For further details about the SNNs an interested reader can refer to [26]. For understanding, Fig. 4 depicts a simple neuron model. The neurons are connected in one-to-many fashion. In the figure, the neuron 4 receives input spikes from neurons 1, 2, and 3. Each connection is characterized by a weight (Wt1, Wt2, and Wt3). When a spike is generated, depending on the neuron model and weight of the connection, the neuron performs calculations.



Fig. 4. A simplified neuron model

We have chosen a simple and the widely used model called leaky Integrate and Fire (I & F), to model a neuron. The model is given by the Equation 1:

$$dv/dt = (Wt * I) + a - (b * V).$$
 (1)

Where the potential V integrates input spikes I and leaks over time with -bV component. Wt is the weight of the connection coefficient, a determines equilibrium point, and coefficient b is the speed of leakage. When the threshold potential is reached, a neuron outputs a spike and its potential is reset.

#### B. Neural network realization on DRRA

To realize neural networks on DRRA, we have embedded a dedicated hardware, called neuroDPU, with each DPU of DRRA. As a result of our enhancements, the DPU can be configured to either normal or neuron mode. The details of the normal mode can be found in [2], here we only concentrate on the neuron mode. Fig. 5 shows how the DPU functions in neuron mode. The figure in particular illustrates how simple neural network, shown in Fig. 4, is implemented on DRRA. To mimic parallelism in neural networks, we have employed time multiplexing. Where a time slot is reserved for each transmitting neuron (connected to the receiving neuron). In Fig. 5 (a), the transmitting DRRA cell implements three neurons. A register from the reg-file is reserved for each neuron. In every cycle, the neuroDPU receives an input from one of the three registers (representing the neurons) in round robin fashion. The neuroDPU applies the Equation 1 to the input and stores the result in the dedicated register for accumulation. If the result is greater than pre-defined threshold, 1 is stored in the spike register (otherwise 0 is stored). Since the transmitting cell implements three neurons, the value of the spike register is sent to the receiving cell after every three cycles. The receiving cell stores the value of the spike register in a reserved location (at first address), of the reg-file. Fig. 5 (b) shows processing done by the receiving neuron. In each cycle, the neuroDPU of the receiving cell extracts a bit from spike register (stored in its reg-file) and the weight of the corresponding connection. It applies the I&F model to the inputs and generates the outputs.

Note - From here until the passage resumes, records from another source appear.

(* ===== verification/Chan.v ===== *)
(** * Go channels

    A buffered channel: its queued values, its capacity and whether it was
    closed. The program uses the non-blocking send of [select] with a
    [default], [close], and receives in [range] loops. *)

From S2P Require Import Prelude.

Record chan (A : Type) : Type := mkChan {
  chan_buf : list A;
  chan_cap : nat;
  chan_closed : bool
}.
Arguments mkChan {A}.
Arguments chan_buf {A}.
Arguments chan_cap {A}.
Arguments chan_closed {A}.

(** [make(chan A, n)] *)
Definition make_chan {A} (n : nat) : chan A := mkChan [] n false.

(** [select { case ch <- x: default: }]: sending on a closed channel panics, a
    full channel drops the value. *)
Definition try_send {A} (x : A) (ch : chan A) : outcome (chan A) :=
  if chan_closed ch then Panic "send on closed channel"
  else if bool_decide (length (chan_buf ch) < chan_cap ch)
       then Done (mkChan (chan_buf ch ++ [x]) (chan_cap ch) false)
       else Done ch.

(** [close(ch)] *)
Definition close_chan {A} (ch : chan A) : outcome (chan A) :=
  if chan_closed ch then Panic "close of closed channel"
  else Done (mkChan (chan_buf ch) (chan_cap ch) true).

(** One receive: [None] when nothing is queued. A closed channel still yields
    what it holds. *)
Definition recv_chan {A} (ch : chan A) : option (A * chan A) :=
  match chan_buf ch with
  | [] => None
  | x :: r => Some (x, mkChan r (chan_cap ch) (chan_closed ch))
  end.

(** What [try_send] leaves in an open channel. *)
Definition offered {A} (x : A) (ch : chan A) : chan A :=
  if bool_decide (length (chan_buf ch) < chan_cap ch)
  then mkChan (chan_buf ch ++ [x]) (chan_cap ch) (chan_closed ch) else ch.

Lemma try_send_open {A} (x : A) ch : chan_closed ch = false → try_send x ch = Done (offered x ch).
Proof.
  intros H. unfold try_send, offered. rewrite H. by case_bool_decide.
Qed.

Lemma chan_closed_offered {A} (x : A) ch : chan_closed (offered x ch) = chan_closed ch.
Proof. unfold offered. by case_bool_decide. Qed.

Lemma chan_cap_offered {A} (x : A) ch : chan_cap (offered x ch) = chan_cap ch.
Proof. unfold offered. by case_bool_decide. Qed.

(** A channel never holds more than its capacity. *)
Definition chan_ok {A} (ch : chan A) : Prop := length (chan_buf ch) ≤ chan_cap ch.

Lemma chan_ok_offered {A} (x : A) ch : chan_ok ch → chan_ok (offered x ch).
Proof.
  unfold chan_ok, offered. intros H. case_bool_decide; [|done].
  simpl. rewrite length_app. simpl. lia.
Qed.

Lemma chan_ok_recv {A} (x : A) ch ch' : chan_ok ch → recv_chan ch = Some (x, ch') → chan_ok ch'.
Proof.
  unfold chan_ok, recv_chan. destruct (chan_buf ch); [done|]. intros ? [= <- <-]. simpl in *. lia.
Qed.

#[export] Hint Resolve chan_ok_offered chan_ok_recv : chat.

(** ** Channels by handle

    Channels are shared by reference: a table maps handles to channels, and
    [make] hands out the next handle. *)

Record chans (A : Type) : Type := mkChans {
  ct_tab : gmap nat (chan A);
  ct_next : nat
}.
Arguments mkChans {A}.
Arguments ct_tab {A}.
Arguments ct_next {A}.

Definition ct_empty {A} : chans A := mkChans ∅ 0.

Definition ct_make {A} (n : nat) (t : chans A) : chans A * nat :=
  (mkChans (<[ct_next t := make_chan n]> (ct_tab t)) (S (ct_next t)), ct_next t).

Definition ct_set {A} (s : nat) (ch : chan A) (t : chans A) : chans A :=
  mkChans (<[s := ch]> (ct_tab t)) (ct_next t).

Definition ct_close {A} (s : nat) (t : chans A) : outcome (chans A) :=
  match ct_tab t !! s with
  | Some ch => outcome_bind (close_chan ch) (λ ch', Done (ct_set s ch' t))
  | None => Panic "close of nil channel"
  end.

(** A non-blocking send; on a nil channel the [default] branch is taken. *)
Definition ct_try_send {A} (x : A) (s : nat) (t : chans A) : outcome (chans A) :=
  match ct_tab t !! s with
  | Some ch => outcome_bind (try_send x ch) (λ ch', Done (ct_set s ch' t))
  | None => Done t
  end.

Definition ct_recv {A} (s : nat) (t : chans A) : option (A * chans A) :=
  ch ← ct_tab t !! s; '(x, ch') ← recv_chan ch; Some (x, ct_set s ch' t).

Section table.
Context {A : Type}.
Implicit Types (t : chans A) (s : nat).

(** The handles of open channels; no handle is handed out twice. *)
Definition ct_open t : gset nat := dom (filter (λ p, chan_closed p.2 = false) (ct_tab t)).
Definition ct_fresh t : Prop := ∀ s, is_Some (ct_tab t !! s) → s < ct_next t.

Lemma elem_ct_open s t :
  s ∈ ct_open t ↔ ∃ ch, ct_tab t !! s = Some ch ∧ chan_closed ch = false.
Proof.
  unfold ct_open. rewrite elem_of_dom. split.
  - intros [ch H%map_lookup_filter_Some]. naive_solver.
  - intros (ch & H & Hc). exists ch. by apply map_lookup_filter_Some.
Qed.

Lemma ct_open_set s ch t :
  ct_open (ct_set s ch t) = if chan_closed ch then ct_open t ∖ {[s]} else {[s]} ∪ ct_open t.
Proof.
  apply set_eq. intros k. rewrite elem_ct_open. unfold ct_set. simpl.
  destruct (decide (k = s)) as [->|Hne].
  - rewrite lookup_insert_eq. destruct (chan_closed ch) eqn:E.
    + split; [intros (c & [= <-] & ?); congruence|].
      intros [_ []]%elem_of_difference. by apply elem_of_singleton.
    + split; [|intros _; by exists ch]. intros _. apply elem_of_union_l.
      by apply elem_of_singleton.
  - rewrite lookup_insert_ne by done. rewrite <- elem_ct_open.
    destruct (chan_closed ch); set_solver.
Qed.

Lemma ct_fresh_set s ch t : ct_fresh t → is_Some (ct_tab t !! s) → ct_fresh (ct_set s ch t).
Proof.
  intros Hf Hs k. unfold ct_set. simpl. destruct (decide (k = s)) as [->|Hne]; [auto|].
  rewrite lookup_insert_ne by done. apply Hf.
Qed.

Lemma ct_make_spec n t t' s :
  ct_fresh t → ct_make n t = (t', s) →
  ct_fresh t' ∧ s ∉ ct_open t ∧ ct_open t' = {[s]} ∪ ct_open t
  ∧ ct_tab t' = <[s := make_chan n]> (ct_tab t) ∧ ct_tab t !! s = None.
Proof.
  intros Hf [= <- <-]. assert (Hn : ct_tab t !! ct_next t = None).
  { destruct (ct_tab t !! ct_next t) eqn:E; [|done].
    specialize (Hf (ct_next t) ltac:(eauto)). lia. }
  split_and!; [|..|done|done].
  - intros k. simpl. destruct (decide (k = ct_next t)) as [->|Hne]; [lia|].
    rewrite lookup_insert_ne by done. intros Hk%Hf. lia.
  - rewrite elem_ct_open. intros (ch & H & _). congruence.
  - apply set_eq. intros k. rewrite elem_of_union, !elem_ct_open. simpl.
    destruct (decide (k = ct_next t)) as [->|Hne].
    + rewrite lookup_insert_eq, elem_of_singleton. split; [by left|].
      intros _. by exists (make_chan n).
    + rewrite lookup_insert_ne, elem_of_singleton by done. split; [by right|].
      by intros [?|?].
Qed.

Lemma ct_close_spec s t :
  ct_fresh t → s ∈ ct_open t →
  ∃ t', ct_close s t = Done t' ∧ ct_fresh t' ∧ ct_open t' = ct_open t ∖ {[s]}.
Proof.
  intros Hf (ch & Hs & Hc)%elem_ct_open. unfold ct_close, close_chan. rewrite Hs, Hc. simpl.
  eexists. split_and!; [done|by apply ct_fresh_set|]. by rewrite ct_open_set.
Qed.

(** What a channel holds after another, or itself, is closed. *)
Lemma ct_close_lookup s k t t' :
  ct_close s t = Done t' → ct_tab t' !! k =
    if decide (s = k) then (λ ch, mkChan (chan_buf ch) (chan_cap ch) true) <$> ct_tab t !! k else ct_tab t !! k.
Proof.
  unfold ct_close, close_chan. destruct (ct_tab t !! s) as [ch|] eqn:E; [|done].
  destruct (chan_closed ch); [done|]. simpl. intros [= <-]. unfold ct_set. simpl.
  case_decide; [subst; by rewrite lookup_insert_eq, E|]. by rewrite lookup_insert_ne.
Qed.

Lemma ct_recv_spec s t x t' :
  ct_fresh t → ct_recv s t = Some (x, t') → ct_fresh t' ∧ ct_open t' = ct_open t.
Proof.
  intros Hf H. unfold ct_recv in H.
  destruct (ct_tab t !! s) as [ch|] eqn:Hs; simpl in H; [|done].
  unfold recv_chan in H. destruct (chan_buf ch) as [|y r]; simpl in H; [done|].
  injection H as <- <-. split; [by apply ct_fresh_set|]. rewrite ct_open_set. simpl.
  destruct (chan_closed ch) eqn:E.
  - assert (s ∉ ct_open t); [|set_solver]. rewrite elem_ct_open. intros (c & ? & ?). congruence.
  - assert (s ∈ ct_open t); [|set_solver]. rewrite elem_ct_open. by exists ch.
Qed.

Lemma ct_try_send_spec x s t :
  ct_fresh t → s ∈ ct_open t →
  ∃ ch, ct_tab t !! s = Some ch ∧ ct_try_send x s t = Done (ct_set s (offered x ch) t)
    ∧ ct_fresh (ct_set s (offered x ch) t) ∧ ct_open (ct_set s (offered x ch) t) = ct_open t.
Proof.
  intros Hf Hin. pose proof Hin as (ch & Hs & Hc)%elem_ct_open. exists ch.
  unfold ct_try_send. rewrite Hs, try_send_open by done. split_and!; [done|done|..].
  - by apply ct_fresh_set.
  - rewrite ct_open_set, chan_closed_offered, Hc. set_solver.
Qed.

(** The value offered to every channel of a list. *)
Definition offer_all (d : A) (l : list nat) (tb : chans A) : chans A :=
  foldl (λ tb ch, match ct_tab tb !! ch with
                  | Some c => ct_set ch (offered d c) tb | None => tb end) tb l.

Lemma offer_all_lookup d l tb ch :
  NoDup l →
  ct_tab (offer_all d l tb) !! ch =
    if decide (ch ∈ l) then offered d <$> ct_tab tb !! ch else ct_tab tb !! ch.
Proof.
  intros Hnd. revert tb. induction Hnd as [|x l Hx Hnd IH]; intros tb; simpl.
  { destruct (decide (ch ∈ [])) as [Hn|_]; [by apply not_elem_of_nil in Hn|done]. }
  rewrite IH. destruct (decide (ch = x)) as [->|Hne].
  - rewrite (decide_False (P := x ∈ l)), (decide_True (P := x ∈ x :: l)) by (done || by left).
    destruct (ct_tab tb !! x) as [c|] eqn:E; simpl; [by rewrite lookup_insert_eq|done].
  - assert (He : ct_tab (match ct_tab tb !! x with Some c => ct_set x (offered d c) tb | None => tb end)
      !! ch = ct_tab tb !! ch).
    { destruct (ct_tab tb !! x); simpl; [by rewrite lookup_insert_ne|done]. }
    rewrite He. destruct (decide (ch ∈ l)) as [Hin|Hin].
    + destruct (decide (ch ∈ x :: l)) as [_|Hn]; [done|destruct Hn; by right].
    + destruct (decide (ch ∈ x :: l)) as [Hn|_]; [|done]. by apply elem_of_cons in Hn as [?|?].
Qed.

Lemma ct_open_offer_all d l tb :
  ct_fresh tb → (∀ ch, ch ∈ l → ch ∈ ct_open tb) →
  ct_fresh (offer_all d l tb) ∧ ct_open (offer_all d l tb) = ct_open tb.
Proof.
  revert tb. induction l as [|x l IH]; intros tb Hf Hl; [done|]. simpl.
  destruct (ct_try_send_spec d x tb Hf) as (c & Hc & _ & Hf' & Ho); [apply Hl; by left|].
  rewrite Hc. rewrite <- Ho. apply IH; [done|]. intros ch Hch. rewrite Ho. apply Hl. by right.
Qed.
End table.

Fig. 5. Neuron realization on DRRA

### C. Clustering for scalability

In Section IV-B we showed how a simple neural network (containing three neurons) can be realized on DRRA. In this section, we will explain how a large scale neural network can be implemented in a scalable manner considering the architectural details of DRRA. Neural networks may require one to many communication between large number of neurons. To implement these connections on DRRA, we had to consider two architectural properties: (i) every DRRA component has only two read/write ports and (ii) a DRRA component can be directly connected to a component, at most three hops away. Since these architectural characteristics were designed after a careful evaluation of area/power trade-off, we decided not to modify them. The one-to-many connectivity was realized by using time division multiplexing. In the proposed approach a specific time slot is assigned to each pair of neurons. To allow a scalable solution, we have chosen a hierarchical clustered approach shown in Fig. 6.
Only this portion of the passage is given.